これら 2 つの条件を合わせた考え方が NH です。入力角は 2 つの線分のなす角度のことですので、法線とライトとカメラの 3 つの線分の関係をハーフベクトルを使い、2 つにまとめています。

そして、NH が表現しているものですが、後者ハイライトやスペキュラーと呼ばれる強い光のことです。この強い光を CreativeStudio のマニュアルや CTR グラフィックス入門では「スペキュラー」と呼んでいます。

反射 R のまとめ

反射 R の色はグレースケールで、入力角は NH を使っており、これにより強い光「スペキュラー」効果を表現しています。また、H はライトとカメラの中間の線分であるため、スペキュラーの乗り方は、ライト、カメラ、そして法線の影響をうけて変化します。

分布 0 と反射 R のテーブルの関係

最後に 2 種類の参照テーブルを使って作られた表現が「セカンダリカラー」としてまとめられる段階でどのような計算をされるかについて紹介します。詳細は省きますが、分布 0 と反射 R は足し算されています。

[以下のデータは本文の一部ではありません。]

Lemma getDocsForRun_app project run ids :
  Dashboard.getDocsForRun project
    (mkRun (run_id run) (run_experimentId run) (runNumber run) (run_label run)
       (run_status run) (stepIds run ++ ids))
  = (Dashboard.getDocsForRun project run
     ++ omap (fun stepId =>
                List.find (fun d => Nat.eqb (id d) stepId) (documents project))
          ids)%list.
Proof. unfold Dashboard.getDocsForRun. cbn [stepIds]. apply omap_app. Qed.

Lemma omap_ext_in {A B} (f g : A -> option B) (l : list A) :
  (forall a, a ∈ l -> f a = g a) -> omap f l = omap g l.
Proof.
  induction l as [|a l IH]; intros H; [done |]. cbn.
  rewrite (H a) by left. rewrite IH; [done |]. intros b Hb. apply H. by right.
Qed.

(** X24 — [updateRunStep], [getDocsForRun] (round trip): when the active
    experiment has a run of that identifier and the identifier of the
    step is not yet among the steps of that run, the update puts the step
    in front of the documents and changes that run alone, whose documents
    are then those it had followed by the step. *)
Theorem updateRunStep_round_trip (runId : string) (step : DocumentVersion)
    (current : ProjectState) (expIndex runIdx : nat)
    (e : ExperimentData) (r : ExperimentRun) :
  list_find (Dashboard.isActive activeId) (experiments current) = Some (expIndex, e) ->
  list_find (fun r => run_id r = runId) (exp_runs e) = Some (runIdx, r) ->
  id step ∉ stepIds r ->
  exists e' r',
    documents (Dashboard.updateRunStep activeId runId step current)
    = step :: documents current
    /\ experiments (Dashboard.updateRunStep activeId runId step current)
       = <[expIndex := e']> (experiments current)
    /\ exp_config e' = exp_config e
    /\ exp_runs e' = <[runIdx := r']> (exp_runs e)
    /\ run_id r' = runId
    /\ Dashboard.getDocsForRun
         (Dashboard.updateRunStep activeId runId step current) r'
       = (Dashboard.getDocsForRun current r ++ [step])%list.
Proof.
  intros Hexp Hrun Hnew.
  exists (Dashboard.setRuns e (<[runIdx := Dashboard.appendStep r (id step)]> (exp_runs e))),
         (Dashboard.appendStep r (id step)).
  unfold Dashboard.updateRunStep. rewrite Hexp. cbn zeta.
  unfold Dashboard.changeRun. rewrite Hrun. cbn [documents experiments].
  split; [done |]. split; [done |]. split; [done |]. split; [done |].
  split; [by apply list_find_Some in Hrun as (_ & ? & _) |].
  unfold Dashboard.appendStep. rewrite getDocsForRun_app.
  cbn [documents]. f_equal.
  - unfold Dashboard.getDocsForRun. cbn [documents].
    apply omap_ext_in. intros stepId Hin. cbn [List.find].
    by destruct (Nat.eqb_spec (id step) stepId) as [<-|].
  - cbn. by rewrite Nat.eqb_refl.
Qed.

(** X25 — [updateRunStep] (unknown run): when no run of the active
    experiment has that identifier, no run of any experiment changes;
    the step is still put in front of the documents, where no run lists
    it, unless there is no active experiment, when nothing changes. *)
Theorem updateRunStep_unknown_run (runId : string) (step : DocumentVersion)
    (current : ProjectState) :
  (forall expIndex e,
      list_find (Dashboard.isActive activeId) (experiments current) = Some (expIndex, e) ->
      Forall (fun r => run_id r <> runId) (exp_runs e)) ->
  experiments (Dashboard.updateRunStep activeId runId step current)
  = experiments current
  /\ documents (Dashboard.updateRunStep activeId runId step current)
     = match list_find (Dashboard.isActive activeId) (experiments current) with
       | Some _ => step :: documents current
       | None => documents current
       end.
Proof.
  intros Hnone. unfold Dashboard.updateRunStep.
  destruct (list_find _ (experiments current)) as [[expIndex e]|] eqn:Hexp; [| done].
  cbn zeta. rewrite changeRun_unknown by eauto. rewrite setRuns_same.
  cbn [documents experiments]. split; [| done].
  apply list_insert_id. by apply list_find_Some in Hexp as (? & _).
Qed.

(** X26 — [updateStatus], [updateRunStep] (composition): a status update
    and a step update give the same project in either order, whatever
    runs they name. *)
Theorem updateStatus_updateRunStep_commute (statusRun stepRun : string)
    (status : RunStatus) (step : DocumentVersion) (current : ProjectState) :
  Dashboard.updateStatus activeId statusRun status
    (Dashboard.updateRunStep activeId stepRun step current)
  = Dashboard.updateRunStep activeId stepRun step
      (Dashboard.updateStatus activeId statusRun status current).
Proof.
  unfold Dashboard.updateStatus at 2. unfold Dashboard.updateRunStep at 1.
  destruct (list_find _ (experiments current)) as [[expIndex e]|] eqn:Hexp.
  - cbn zeta. unfold Dashboard.updateStatus, Dashboard.updateRunStep.
    cbn [documents experiments].
    assert (Dashboard.isActive activeId e) as Hactive
      by (by apply list_find_Some in Hexp as (_ & ? & _)).
    rewrite !(list_find_insert_same _ _ _ _ _ Hexp) by done.
    cbn zeta. cbn [Dashboard.setRuns exp_runs exp_config consistencyReport].
    rewrite !list_insert_insert_eq. f_equal. f_equal. f_equal.
    apply changeRun_comm; done.
  - unfold Dashboard.updateStatus, Dashboard.updateRunStep. by rewrite Hexp.
Qed.

End UpdateFacts.

Lemma updateRunStep_round_trip_witness :
  exists e' r',
    documents (Dashboard.updateRunStep "experiment" (uuidText 0)
                 (sampleDocument 7) sampleProject)
    = sampleDocument 7 :: documents sampleProject
    /\ experiments (Dashboard.updateRunStep "experiment" (uuidText 0)
                      (sampleDocument 7) sampleProject)
       = <[0%nat := e']> (experiments sampleProject)
    /\ exp_config e' = sampleConfig CONVERGENCE 1 1
    /\ exp_runs e' = <[0%nat := r']> [row (sampleConfig CONVERGENCE 1 1) 0 0 "Convergence"]
    /\ run_id r' = uuidText 0
    /\ Dashboard.getDocsForRun
         (Dashboard.updateRunStep "experiment" (uuidText 0)
            (sampleDocument 7) sampleProject) r'
       = (Dashboard.getDocsForRun sampleProject
            (row (sampleConfig CONVERGENCE 1 1) 0 0 "Convergence")
          ++ [sampleDocument 7])%list.
Proof.
  apply (updateRunStep_round_trip "experiment" (uuidText 0) (sampleDocument 7)
           sampleProject 0 0
           (mkExperiment (sampleConfig CONVERGENCE 1 1)
              [row (sampleConfig CONVERGENCE 1 1) 0 0 "Convergence"] None)
           (row (sampleConfig CONVERGENCE 1 1) 0 0 "Convergence")).
  - reflexivity.
  - reflexivity.
  - vm_compute. intros H. inversion H.
Defined.

Lemma updateRunStep_unknown_run_witness :
  experiments (Dashboard.updateRunStep "experiment" "Custom#0"
                 (sampleDocument 7) sampleProject)
  = experiments sampleProject
  /\ documents (Dashboard.updateRunStep "experiment" "Custom#0"
                  (sampleDocument 7) sampleProject)
     = [sampleDocument 7].
Proof.
  apply (updateRunStep_unknown_run "experiment" "Custom#0" (sampleDocument 7)
           sampleProject).
  intros expIndex e H. vm_compute in H. injection H as _ <-.
  repeat constructor. vm_compute. discriminate.
Defined.

Section EventFacts.

Variable activeId : string.

Lemma onEvent_active (e : Event) (p : ProjectState) (expIndex : nat)
    (x : ExperimentData) :
  list_find (Dashboard.isActive activeId) (experiments p) = Some (expIndex, x) ->
  exists x',
    list_find (Dashboard.isActive activeId)
      (experiments (Dashboard.onEvent activeId p e)) = Some (expIndex, x').
Proof.
  intros Hexp.
  assert (Dashboard.isActive activeId x) as Hactive
    by (by apply list_find_Some in Hexp as (_ & ? & _)).
  destruct e; cbn [Dashboard.onEvent]; eauto;
    unfold Dashboard.updateRunStep, Dashboard.updateStatus; rewrite Hexp;
    cbn zeta; cbn [experiments]; eexists;
    by apply (list_find_insert_same _ _ _ _ _ Hexp).
Qed.

(** X29 — [handleRun] (callbacks), [updateRunStep], [updateStatus]: when the
    project has the active experiment, the events of the service leave the
    documents handed over in front of the documents of the project, the
    last one first, whatever runs they name; when it has not, the events
    leave the project as it was. *)
Theorem onEvent_documents (ev : list Event) (p : ProjectState) :
  match list_find (Dashboard.isActive activeId) (experiments p) with
  | Some _ =>
      documents (fold_left (Dashboard.onEvent activeId) ev p)
      = (rev (map snd (published ev)) ++ documents p)%list
  | None => fold_left (Dashboard.onEvent activeId) ev p = p
  end.
Proof.
  revert p. induction ev as [|e ev IH]; intros p.
  - by destruct (list_find _ _).
  - cbn [fold_left]. specialize (IH (Dashboard.onEvent activeId p e)).
    destruct (list_find _ (experiments p)) as [[expIndex x]|] eqn:Hexp.
    + destruct (onEvent_active e p expIndex x Hexp) as [x' Hexp'].
      rewrite Hexp' in IH. rewrite IH.
      destruct e as [purpose ok | ms | rid step | rid status | msg];
        cbn [Dashboard.onEvent published omap]; try done;
        unfold Dashboard.updateRunStep, Dashboard.updateStatus; rewrite Hexp;
        cbn zeta; cbn [documents]; [| done].
      change (published (StepAppended rid step :: ev))
        with ((rid, step) :: published ev).
      cbn [map snd rev]. by rewrite <- app_assoc.
    + assert (Dashboard.onEvent activeId p e = p) as Hsame.
      { destruct e; cbn [Dashboard.onEvent]; try done;
          unfold Dashboard.updateRunStep, Dashboard.updateStatus; by rewrite Hexp. }
      rewrite Hsame in *. by rewrite Hexp in IH.
Qed.

End EventFacts.

(** ** What the service tells the dashboard *)

Section Emits.

Context (P : Event -> Prop).

Lemma emits_ret {A} (a : A) (Q : A -> Prop) : Q a -> emits P (mret a) Q.
Proof. intros H w. split; [constructor | done]. Qed.

Lemma emits_throw {A} (Q : A -> Prop) : emits P throw Q.
Proof. intros w. split; [constructor | done]. Qed.

Lemma emits_emit (e : Event) (Q : unit -> Prop) : P e -> Q tt -> emits P (emit e) Q.
Proof. intros He H w. split; [by repeat constructor | done]. Qed.

Lemma emits_bind {A B} (m : Exec A) (f : A -> Exec B) (Q1 : A -> Prop)
    (Q : B -> Prop) :
  emits P m Q1 -> (forall a, Q1 a -> emits P (f a) Q) -> emits P (m ≫= f) Q.
Proof.
  intros Hm Hf w. destruct (Hm w) as [Hev Hpost].
  rewrite run_bind. unfold outcome, trace in *.
  destruct (m w) as [[[a|] ev1] w1]; cbn [fst snd] in *; [| done].
  destruct (Hf a Hpost w1) as [Hev2 Hpost2]. unfold outcome, trace in *.
  destruct (f a w1) as [[r ev2] w2]; cbn [fst snd] in *.
  split; [by apply Forall_app | done].
Qed.

Lemma emits_seq {A B} (m : Exec A) (f : A -> Exec B) (Q : B -> Prop) :
  emits P m (fun _ => True) -> (forall a, emits P (f a) Q) -> emits P (m ≫= f) Q.
Proof. intros Hm Hf. eapply emits_bind; [apply Hm | auto]. Qed.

詳しくは、CTR グラフィック入門を参考にしてください。

参照テーブルのマテリアル設定における役割

参照テーブルを使ったセカンダリカラーの表現はモデルの質感をワンランク上げるためにとても大切な要素ですので、最後に簡単な比較画像を用意しました。

図 32. 「セカンダリの明るさを変えた例 1」

単体で見ると、右も悪くないと思うかもしれないですが、それではすべてのモデルを表示してみましょう。

図 33. 「セカンダリの明るさを変えた例 2」

最後に

PierrotClothMat を使った参照テーブルの説明はこれで終わりですが、カーブエディタで参照カーブをもっと大胆に変化させたり、他の入力角を使ってみても面白い表現が可能です。また、コンバイナ設定や法線マップ、さまざまなライティング方法を駆使することで、参照テーブルだけに頼らなくても非常に豊かな質感表現が可能です。

このページで使用している toy_pierrot のシーンはそれらさまざまな要素を詰め込んでいますので、参照テーブルだけでなく、他の部分もいろいろ分析してみると次につながる発見があると思っています。